Facebook, la bacheca degli orrori: insulti Aldrovandi, “abortire bimbi gay”

Pubblicato il 27 Giugno 2012 - 14:26 OLTRE 6 MESI FA

ROMA – E’ stata la giornata del disonore e del disgusto quella del 26 giugno per i milioni che leggono, postano, si aggiornano tutti i giorni su Facebook. Almeno fino a quando non sono stati rimossi gli insulti alla madre di Federico Aldrovandi, morto per le percosse della Polizia e il delirante post per cui “abortire un bimbo gay è un atto di fede”. Concomitanza  imprevista, coincidenza terribile che sia, occorre tornare non tanto sui dispositivi di censura, che più o meno tardi sono scattati, quanto sull’irresistibile richiamo del social network per folli accecati dall’odio, mitomani prostrati dal pregiudizio, militanti armati da false teorie. Sufficientemente lucidi, però, per maneggiare lo strumento tecnologico al punto di trasformare facebook nella discarica personale o collettiva dei propri risentimenti. Dietro il paravento dell’anonimato e la presunta irresponsabilità della macchina intanto la bacheca degli orrori è stipata all’inverosimile..

Per rimuovere gli insulti di Paolo Forlani, uno dei poliziotti condannati da un tribunale per aver concorso al pestaggio mortale di Aldrovandi, è dovuto intervenire il ministro dell’Interno Cancellieri. Un atto d’imperio, tardivo, perché non bisognava attendere la denuncia della madre. Provvedimenti disciplinari sono in arrivo, ma intanto lo sfregio di veder pubblicate frasi come “”faccia di c…”, “falsa ipocrita”, “spero che i soldi che ha avuto ingiustamente possa non goderseli come vorrebbe”, è sale sparso sul dolore di una madre cui hanno ammazzato il figlio proprio da chi di quell’omicidio è responsabile.

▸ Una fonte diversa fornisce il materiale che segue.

(** * A shallow embedding of the weather tool server ([src/server.py])

    The server exposes seven tools.  Each one builds a URL, asks the HTTP
    helper [make_openmeteo_request] for a parsed JSON body and formats a text
    answer.  The embedding follows the source function by function:

    - the values [response.json()] can produce are the type [pyval];
    - the Python operations the tools apply to them ([dict.get], [len],
      subscripting, truth testing, [str()], comparison with an integer) are
      functions into [pyres], whose [Raise] carries the exception class;
    - a tool is a computation in [IO]: it threads the list of URLs requested
      so far and reads responses from a [world]. *)

From Stdlib Require Import ZArith String Ascii List Bool Lia Floats Uint63 DecimalString.
Import ListNotations.

Set Warnings "-register-all".
Open Scope string_scope.

(** ** Strings

    A Python [str] is modelled by [string], the text in UTF-8.  A character
    of the text is one byte below 128 or a lead byte (192 and up) followed by
    its continuation bytes (128 to 191); [len], indexing and iteration go by
    character.  A text never starts with a continuation byte. *)

Definition nl : string := String (ascii_of_nat 10) EmptyString.

Definition is_ascii (c : ascii) : bool := (nat_of_ascii c <? 128)%nat.

Definition is_continuation (c : ascii) : bool :=
  (128 <=? nat_of_ascii c)%nat && (nat_of_ascii c <=? 191)%nat.

Definition is_lead (c : ascii) : bool := (192 <=? nat_of_ascii c)%nat.

(** The continuation bytes at the head of a text, and what follows them. *)
Fixpoint continuation (s : string) : string * string :=
  match s with
  | EmptyString => (EmptyString, EmptyString)
  | String c s' =>
      if is_continuation c then
        let (tail, rest) := continuation s' in (String c tail, rest)
      else (EmptyString, s)
  end.

(** The characters of a text, in order. *)
Fixpoint characters (s : string) : list string :=
  match s with
  | EmptyString => []
  | String c s' =>
      if is_continuation c then characters s'
      else String c (fst (continuation s')) :: characters s'
  end.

Nel caso delirante che mischia in un sol colpo omofobia, disprezzo delle donne, ignoranza sesquipedale che fa ritenere i feti con il cordone ombelicale attorcigliato intorno al collo geneticamente gay, per tutto questo può ritenersi sufficiente la censura di facebook che oscura post del genere? Secondo gli attivisti serve altro: loro faranno denuncia per istigazione all’odio e abuso della credulità. Dietro le farneticazioni si riconosce la mano di un troll, un personaggio virtuale dedito esclusivamente a provocazioni sterili e rabbiose. Anonimo nell’identità, ma ben conosciuto rispetto a mezzi ed obbiettivi.

Si può garantire la libertà d’espressione a una macchina? No, se non al prezzo di scaricare il “mandante” da qualsiasi responsabilità. Come è capace di farsi leggere, di essere presente nella pubblica agorà, deve essere anche suscettibile di giudizio e meritevole di pagare le conseguenze di ciò che dice.